Garantir um planeta biodiverso e saudável
O mais recente relatório do Painel Intergovernamental sobre as Alterações Climáticas (IPCC) descreve com maior precisão os impactos das alterações climáticas e reforça os alertas que já conhecemos: tempestades mais frequentes e mais severas, inundações, secas, incêndios florestais e outros eventos climáticos extremos. A mensagem é mais tangível do que nunca; o aquecimento é uma ameaça crescente ao nosso bem-estar e à saúde do planeta, sendo manifesta a interdependência entre o clima e a biodiversidade (1).
Ainda neste relatório, a ciência confirma que o aquecimento está a provocar mais extremos compostos, isto é, múltiplos riscos climáticos (por exemplo, temperatura extrema e precipitação) ocorrem simultaneamente no mesmo local, afetam várias regiões ao mesmo tempo ou surgem em sequência. Por exemplo, temperaturas mais altas e contínuas podem diminuir a humidade do solo, o que irá inibir o crescimento das plantas e diminuir a precipitação local, levando assim a maior seca. Os impactos continuarão a aumentar se adiarmos uma redução radical das emissões de carbono, com profundas implicações sobre todos os aspetos da vida humana: disponibilidade de recursos alimentares e hídricos, as infraestruturas e a economia, a saúde e o bem-estar.
Enfrentamos riscos que podem ser mitigados através da redução das emissões e do reforço das iniciativas de adaptação. Precisamos de uma mudança radical e profunda no consumo de energia e temos de acelerar a transição global para as energias limpas, investindo na natureza como garante da resiliência. Precisamos de adaptar as sociedades aos impactos das alterações climáticas em curso e trabalhar com as comunidades mais vulneráveis – uma mudança que exige maior financiamento público e estratégias de financiamento privado, como os mercados de carbono. Embora se verifiquem progressos, a adaptação é ainda insuficiente. Segundo o relatório do IPCC, “a maioria das medidas de adaptação é fragmentada, em pequena escala, adaptada aos impactos atuais e aos riscos de curto prazo, e mais focada no planeamento do que na implementação”.
A pandemia de covid-19 expôs a vulnerabilidade das nossas sociedades a crises sistémicas. As alterações climáticas têm o potencial de ser igualmente disruptivas, e não podemos ter a certeza de que os atuais sistemas sociais se conseguem adaptar gradualmente à medida que os impactos se agravam. São por isso necessários modelos de governança e compromissos globais para reforçar a capacidade de colaboração internacional e o apoio público a uma ação rápida. As alterações climáticas ameaçam a saúde humana e o ambiente, mas também promovem mais desigualdades sociais e contribuem para uma maior injustiça intra e intergeracional.

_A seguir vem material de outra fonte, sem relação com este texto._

(** * The multi-model ensemble analysis engine

    A shallow embedding of the ensemble logic of the repository:

    - [utils/ensemble.py]: [combine_analyses], [get_agreement_level],
      [create_consensus_description], [calculate_priority_score],
      [should_flag_for_review];
    - [scripts/image/apply_ensemble_analysis.py]: the methods
      [combine_concern_levels] and [combine_indicators] of the class
      [EnsembleAnalyzer].

    Modelling conventions.

    - The two model outputs are Python dictionaries holding dynamically typed
      values.  They are association lists from keys to [value]s; a missing
      key and a key bound to [None] are different things, as in Python.
    - Operations that raise in Python ([TypeError]) return [Raise]; the code
      is threaded through the [result] monad.
    - Python floats are modelled by the rationals they denote.  Every float
      the engine computes is a small sum of quarters, halves and tenths, and
      the outputs are rounded to two decimals, where the binary rounding
      error of a double is absorbed; [round] is round-half-even on the
      rational, which agrees with Python away from exact ties of the third
      decimal.
    - Text is [string].  [Py.lower] folds the letters A to Z, which is what
      [str.lower] does on ASCII text; where a statement is about every
      text, the folding is a parameter ([Folding]).
    - A Python [set] of [str] iterates in an order fixed by the string hashes
      of the running interpreter.  The set is modelled by its elements in
      insertion order, and [list(s)] by an enumeration function handed to
      [combine_analyses]. *)

From Stdlib Require Import ZArith QArith Qround Bool List String Ascii Lia.
From Stdlib Require Import Permutation DecimalString.
Import ListNotations.

Open Scope string_scope.
Open Scope Z_scope.

(** ** Python values, dictionaries and exceptions *)

Module Py.

(** The values found in an analysis record: [None], booleans, integers,
    text, and lists of text. *)
Inductive value : Type :=
| VNone
| VBool (b : bool)
| VInt (n : Z)
| VStr (s : string)
| VList (l : list string).

Inductive exn : Type :=
| TypeError.

Inductive result (A : Type) : Type :=
| Ok (a : A)
| Raise (e : exn).

Arguments Ok {A} a.
Arguments Raise {A} e.

Definition bind {A B : Type} (c : result A) (k : A -> result B) : result B :=
  match c with
  | Ok a => k a
  | Raise e => Raise e
  end.

Definition dict : Type := list (string * value).

(** [d.get(k)] as an option: the first binding of [k]. *)
Fixpoint lookup (d : dict) (k : string) : option value :=
  match d with
  | [] => None
  | (k', v) :: d' => if String.eqb k k' then Some v else lookup d' k
  end.

(** [d.get(k, default)]. *)
Definition get (d : dict) (k : string) (default : value) : value :=
  match lookup d k with
  | Some v => v
  | None => default
  end.

(** Truth value of an object in a condition. *)
Definition truthy (v : value) : bool :=
  match v with
  | VNone => false
  | VBool b => b
  | VInt n => negb (n =? 0)
  | VStr s => negb (String.eqb s "")
  | VList l => match l with [] => false | _ => true end
  end.

(** [a or b]. *)
Definition or_ (a b : value) : value := if truthy a then a else b.

(** [a == b]; [bool] is a subclass of [int], so [True == 1]. *)
Definition eqb (a b : value) : bool :=
  match a, b with
  | VNone, VNone => true
  | VBool x, VBool y => Bool.eqb x y
  | VBool x, VInt y | VInt y, VBool x => (if x then 1 else 0) =? y
  | VInt x, VInt y => x =? y
  | VStr x, VStr y => String.eqb x y
  | VList x, VList y =>
      if list_eq_dec String.string_dec x y then true else false
  | _, _ => false
  end.

(** [v > n] for an integer literal [n]: only numbers are ordered against
    an [int]. *)
Definition gt_int (v : value) (n : Z) : result bool :=
  match v with
  | VInt m => Ok (n <? m)
  | VBool b => Ok (n <? (if b then 1 else 0))
  | VNone | VStr _ | VList _ => Raise TypeError
  end.

(** [v[:n]]: text and lists can be sliced, the other values are not
    subscriptable. *)
Definition slice_to (n : nat) (v : value) : result value :=
  match v with
  | VStr s => Ok (VStr (String.substring 0 n s))
  | VList l => Ok (VList (firstn n l))
  | VNone | VBool _ | VInt _ => Raise TypeError
  end.

(** *** Text formatting, as an f-string does it *)

Definition hex_digit (n : N) : ascii :=
  ascii_of_N (if (n <? 10)%N then 48 + n else 87 + n)%N.

Fixpoint occurs (c : ascii) (s : string) : bool :=
  match s with
  | EmptyString => false
  | String c' s' => Ascii.eqb c c' || occurs c s'
  end.

Definition escape_char (quote c : ascii) : string :=
  let n := N_of_ascii c in
  if Ascii.eqb c quote then String "\" (String c "")
  else if Ascii.eqb c "\" then "\\"
  else if (n =? 10)%N then "\n"
  else if (n =? 13)%N then "\r"
  else if (n =? 9)%N then "\t"
  else if ((n <? 32) || (n =? 127))%N
       then String "\" (String "x" (String (hex_digit (n / 16))
                                      (String (hex_digit (n mod 16)) "")))
  else String c "".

Os impactos das alterações climáticas podem criar um novo normal disruptivo. Pandemias, eventos climáticos extremos, desigualdades crescentes, crises financeiras e outros choques globais e sistémicos ameaçam profundamente as fundações das sociedades do século XXI, incluindo os nossos sistemas alimentares, a disponibilidade hídrica e energética, e os sistemas de transportes. As pegadas humanas e ecológicas disruptivas destes sistemas, e a instabilidade a elas inerente, são obstáculos a relações sociais justas e exigem uma resposta global.
Precisamos de um acordo global para enfrentar de forma coordenada os riscos globais, implicando novas narrativas e uma perceção moral da justiça climática, um acesso justo aos recursos do planeta, bem como equidade nos direitos humanos à saúde e ao bem-estar. As novas ideias para um futuro sustentável que se afastem dos atuais modelos de consumo e produção terão de inspirar políticas inovadoras em todos os níveis da governação. É importante que este caminho de construção de um novo futuro para um planeta habitável, sustentável e resiliente envolva realmente os jovens de todo o mundo.
1) Ao longo das últimas semanas de março, reuniram-se na Suíça representantes de 150 países, naquele que deveria ter sido um tempo de preparação da 15.ª Conferência Mundial das Nações Unidas sobre biodiversidade (COP15). Os debates terminaram a 29 de março e avançaram a um ritmo muito mais lento do que o esperado, dando origem a frustração e preocupação em relação ao futuro. No final dos trabalhos, os 2000 delegados não chegaram a um acordo sobre um texto que seria negociado e depois adotado pelos chefes de Estado e de Governo para pôr fim à destruição da biodiversidade.
Espera-se que a COP15 adote um novo roteiro para travar a erosão da biodiversidade até 2030. Especialistas e observadores ambicionam que esta reunião suscite uma convergência semelhante à causada pelo acordo climático de Paris em 2015. Entre outras metas, a questão da partilha justa e equitativa de informações e benefícios, além dos recursos genéticos, foi debatida até às últimas horas. O objetivo de proteger 30% da terra e do mar até 2030 parece reunir um apoio consensual.